=== Task input ===

(* ===== verification/ServerCallbacks.v ===== *)
(** The callbacks a user gives to a [TcpServer], which hands them on to each of its
    connections (Callbacks.h; the setters and accessors of TcpConnection.h and
    TcpServer.h; the middle of [TcpServer::newConnection]). A callback is a
    [std::function], which may be empty. The library asks before it calls the
    write-complete and the high-water-mark callback, but not before it calls the
    other two, and sets none itself. *)
From S2P Require Import Prelude Kfifo Channel EpollPoller TcpConnection Reactor InetAddress EventLoopThreadPool Sockets Acceptor TcpServer Accepting WholeServer ServerStages ServerSteps ServerSafety.
#[local] Open Scope Z_scope.

(** ** A connection and its callbacks *)

(** [operator bool] of a [std::function]. *)
Definition is_set {A} (cb : option A) : bool := if cb is Some _ then true else false.

(** What the user gives: functions of the connection (and the time of arrival, or the
    length of what waits to be sent), answering with the calls they make. The input
    buffer a message callback is given is reached by [Input]. *)
Definition connection_callback : Type := conn → action.
Definition write_complete_callback : Type := conn → action.
Definition message_callback : Type := Z → conn → action.
Definition high_water_mark_callback : Type := Z → conn → action.

(** Those of one connection. *)
Record callbacks := mk_callbacks {
  m_connectionCallback : option connection_callback;
  m_messageCallback : option message_callback;
  m_writeComplete : option write_complete_callback;   (** [m_writeCompleteCallback] *)
  m_highWater : option high_water_mark_callback;      (** [m_highWaterMarkCallback] *)
  m_closeCallback : bool                              (** bound to [TcpServer::removeConnection] *)
}.

Record tcp_connection := mk_tcp_connection { body : conn; user : callbacks }.

(** [CheckLoopNotNull] of TcpConnection.cpp and [checkLoopNotNull] of TcpServer.cpp. *)
Definition checkLoopNotNull (loop : Z) : outcome Z :=
  if loop =? 0 then Err FatalExit else Ok loop.

(** [TcpConnection::TcpConnection] leaves all of them empty. *)
Definition no_callbacks : callbacks := mk_callbacks None None None None false.
Definition make_connection {mx : MutexImpl} (loop fd : Z) : outcome tcp_connection :=
  m_eventLoop ← checkLoopNotNull loop;
  c ← TcpConnection_new fd false false;
  mret (mk_tcp_connection c no_callbacks).

Definition set_flags (wc hw : bool) (mark : Z) (c : conn) : conn :=
  mk_conn (m_state c) (m_channel c) (removed c) (m_inputBuffer c) (m_outputBuffer c) mark wc hw
    (sent c) (shut c) (TcpConnection.queued c) (notified c) (loop_calls c).

Definition setConnectionCallback (cb : option connection_callback) (x : tcp_connection) : tcp_connection :=
  let u := user x in
  mk_tcp_connection (body x)
    (mk_callbacks cb (m_messageCallback u) (m_writeComplete u) (m_highWater u) (m_closeCallback u)).
Definition setMessageCallback (cb : option message_callback) (x : tcp_connection) : tcp_connection :=
  let u := user x in
  mk_tcp_connection (body x)
    (mk_callbacks (m_connectionCallback u) cb (m_writeComplete u) (m_highWater u) (m_closeCallback u)).
Definition setWriteCompleteCallback (cb : option write_complete_callback) (x : tcp_connection) : tcp_connection :=
  let u := user x in let c := body x in
  mk_tcp_connection (set_flags (is_set cb) (m_highWaterMarkCallback c) (m_highWaterMark c) c)
    (mk_callbacks (m_connectionCallback u) (m_messageCallback u) cb (m_highWater u) (m_closeCallback u)).
Definition setHighWaterMarkCallback (cb : option high_water_mark_callback) (highWaterMark : Z) (x : tcp_connection)
    : tcp_connection :=
  let u := user x in let c := body x in
  mk_tcp_connection (set_flags (m_writeCompleteCallback c) (is_set cb) highWaterMark c)
    (mk_callbacks (m_connectionCallback u) (m_messageCallback u) (m_writeComplete u) cb (m_closeCallback u)).
Definition setCloseCallback (cb : bool) (x : tcp_connection) : tcp_connection :=
  let u := user x in
  mk_tcp_connection (body x)
    (mk_callbacks (m_connectionCallback u) (m_messageCallback u) (m_writeComplete u) (m_highWater u) cb).

Definition connected (c : conn) : bool := bool_decide (m_state c = kConnected).

(** [TcpConnection::setTcpNoDelay]. *)
Definition setTcpNoDelay {K} `{SocketApi K} (c : connection) (on : bool) : M (process K) unit :=
  set_tcpNoDelay (sockfd c) on.

(** ** What a call of a callback does *)

(** An empty [std::function] throws when it is called. *)
Definition bad_call : action := Input (fail BadFunctionCall) Done.
Definition call (cb : option (conn → action)) (c : conn) : action :=
  match cb with Some f => f c | None => bad_call end.

(** The reactions of [TcpConnection] and [WholeServer]; and what becomes of a callback
    that was bound and queued, which an empty one is not ([only_set_queued]). *)
Definition react_of (u : callbacks) (n : notification) (c : conn) : action :=
  match n with
  | ConnectionCallback => call (m_connectionCallback u) c
  | MessageCallback receiveTime => call ((λ f, f receiveTime) <$> m_messageCallback u) c
  | CloseCallback => if m_closeCallback u then Done else bad_call
  end.
Definition later_of (u : callbacks) (f : TcpConnection.functor) (c : conn) : action :=
  match f with
  | WriteComplete => if m_writeComplete u is Some cb then cb c else Done
  | HighWaterMark len => if m_highWater u is Some cb then cb len c else Done
  end.

(** ** The server's *)

Record tcp_server := mk_tcp_server {
  inner : server;
  connectionCallback : option connection_callback;
  messageCallback : option message_callback;
  writeCompleteCallback : option write_complete_callback;
  threadInitCallback : bool                           (** whether it is set *)
}.

Definition make_server (loop : Z) (ipPort name : string) : outcome tcp_server :=
  baseLoop ← checkLoopNotNull loop;
  mret (mk_tcp_server (TcpServer_new ipPort name baseLoop) None None None false).

Definition server_setThreadInitcallback (cb : bool) (s : tcp_server) : tcp_server :=
  mk_tcp_server (inner s) (connectionCallback s) (messageCallback s) (writeCompleteCallback s) cb.
Definition server_setConnectionCallback cb (s : tcp_server) : tcp_server :=
  mk_tcp_server (inner s) cb (messageCallback s) (writeCompleteCallback s) (threadInitCallback s).
Definition server_setMessageCallback cb (s : tcp_server) : tcp_server :=
  mk_tcp_server (inner s) (connectionCallback s) cb (writeCompleteCallback s) (threadInitCallback s).
Definition server_setWriteCompleteCallback cb (s : tcp_server) : tcp_server :=
  mk_tcp_server (inner s) (connectionCallback s) (messageCallback s) cb (threadInitCallback s).

(** [setThreadNum] and [start], on the server inside. *)
Definition server_setThreadNum (n : Z) (s : tcp_server) : outcome tcp_server :=
  x ← setThreadNum n (inner s);
  mret (mk_tcp_server x.2 (connectionCallback s) (messageCallback s) (writeCompleteCallback s) (threadInitCallback s)).
Definition server_start (startLoop : Z → Z) (s : tcp_server) : outcome tcp_server :=
  x ← start (threadInitCallback s) startLoop (inner s);
  mret (mk_tcp_server x.2 (connectionCallback s) (messageCallback s) (writeCompleteCallback s) (threadInitCallback s)).

(** What [newConnection] does with the connection it has made. *)
Definition hand_on (s : tcp_server) (x : tcp_connection) : tcp_connection :=
  setCloseCallback true
    (setWriteCompleteCallback (writeCompleteCallback s)
       (setMessageCallback (messageCallback s)
          (setConnectionCallback (connectionCallback s) x))).

(** What every connection of the server's is given. *)
Definition given (s : tcp_server) : callbacks :=
  mk_callbacks (connectionCallback s) (messageCallback s) (writeCompleteCallback s) None true.

(** ** The callbacks of a connection agree with what it asks *)

(** [m_writeCompleteCallback] and its like, as [sendInLoop] tests them. *)
Definition flags_agree (x : tcp_connection) : Prop :=
  m_writeCompleteCallback (body x) = is_set (m_writeComplete (user x)) ∧
  m_highWaterMarkCallback (body x) = is_set (m_highWater (user x)).

(** The new connection of [WholeServer], and what its callbacks are. *)
Lemma hand_on_new {mx : MutexImpl} s loop fd x :
  make_connection loop fd = Ok x →
  user (hand_on s x) = given s ∧ flags_agree (hand_on s x) ∧
  TcpConnection_new fd (is_set (writeCompleteCallback s)) false = Ok (body (hand_on s x)).
Proof.
  unfold make_connection, checkLoopNotNull. destruct (loop =? 0); [done|]. unfold TcpConnection_new. generalize (initBuffer default_size Kfifo_new).
  intros [[b k]|e] Hx; [|discriminate Hx]. injection Hx as <-. by split_and!.
Qed.

(** ** Only callbacks that are set are queued *)
Section only_set.
Context {mx : MutexImpl} (u : callbacks).
Implicit Types (c : conn).

Definition bound (f : TcpConnection.functor) : Prop :=
  match f with
  | WriteComplete => is_Some (m_writeComplete u)
  | HighWaterMark _ => is_Some (m_highWater u)
  end.

Record only_set c : Prop := {
  os_flags : flags_agree (mk_tcp_connection c u);
  os_queued f : f ∈ TcpConnection.queued c → bound f
}.

Definition respects {A} (m : M conn A) : Prop :=
  ∀ c, only_set c → wp m (λ _ c', only_set c') (λ _, True) c.

Lemma respects_ret {A} (a : A) : respects (mret a).
Proof. by intros c. Qed.
Lemma respects_gets {A} (f : conn → A) : respects (gets f).
Proof. by intros c. Qed.
Lemma respects_modify f :
  (∀ c, m_writeCompleteCallback (f c) = m_writeCompleteCallback c ∧
    m_highWaterMarkCallback (f c) = m_highWaterMarkCallback c ∧
    TcpConnection.queued (f c) = TcpConnection.queued c) → respects (modify f).
Proof.
  intros Hf c [Hfl Hq]. apply wp_modify. destruct (Hf c) as (E1 & E2 & E3). unfold flags_agree in Hfl.
  split; [unfold flags_agree; cbn in *; by rewrite E1, E2|by rewrite E3].
Qed.
Lemma respects_on_input {A} (m : M kfifo A) : respects (on_input m).
Proof. intros c [Hfl Hq]. unfold wp, on_input. by destruct (m _) as [[]|]. Qed.
Lemma respects_on_output {A} (m : M kfifo A) : respects (on_output m).
Proof. intros c [Hfl Hq]. unfold wp, on_output. by destruct (m _) as [[]|]. Qed.
Lemma respects_bind {A B} (m : M conn A) (f : A → M conn B) :
  respects m → (∀ a, respects (f a)) → respects (m ≫= f).
Proof.
  intros Hm Hf c Hc. apply wp_bind. eapply wp_mono; [by apply Hm|]. intros a c1 H1. by apply Hf.
Qed.
Lemma respects_queue f : bound f → respects (queueInLoop f).
Proof.
  intros Hf c [Hfl Hq]. apply wp_modify. split; [done|]. cbn. intros g [?|Hg%list_elem_of_singleton]%elem_of_app; [auto|by subst].
Qed.

(** A callback is queued where it was found to be set. *)
Lemma respects_test {A} (k : conn → bool) f (g : conn → M conn A) :
  (∀ c, only_set c → k c = true → bound f) → (∀ c, respects (g c)) →
  respects (c ← gets id; (if k c then queueInLoop f else mret tt);; g c).
Proof.
  intros Hk Hg c Hc. apply wp_bind, wp_gets. change (id c) with c. apply wp_bind.
  apply (wp_mono _ (λ _ c', only_set c')); [|intros [] c1 H1; by apply Hg].
  destruct (k c) eqn:E; [by apply respects_queue; [apply (Hk c)|]|done].
Qed.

===

§ **What is expected**
What lines in the data above contain the word "unfold"? Copy them all.

§ **Output of the exercise**
  unfold make_connection, checkLoopNotNull. destruct (loop =? 0); [done|]. unfold TcpConnection_new. generalize (initBuffer default_size Kfifo_new).
  intros Hf c [Hfl Hq]. apply wp_modify. destruct (Hf c) as (E1 & E2 & E3). unfold flags_agree in Hfl.
  split; [unfold flags_agree; cbn in *; by rewrite E1, E2|by rewrite E3].
Proof. intros c [Hfl Hq]. unfold wp, on_input. by destruct (m _) as [[]|]. Qed.
Proof. intros c [Hfl Hq]. unfold wp, on_output. by destruct (m _) as [[]|]. Qed.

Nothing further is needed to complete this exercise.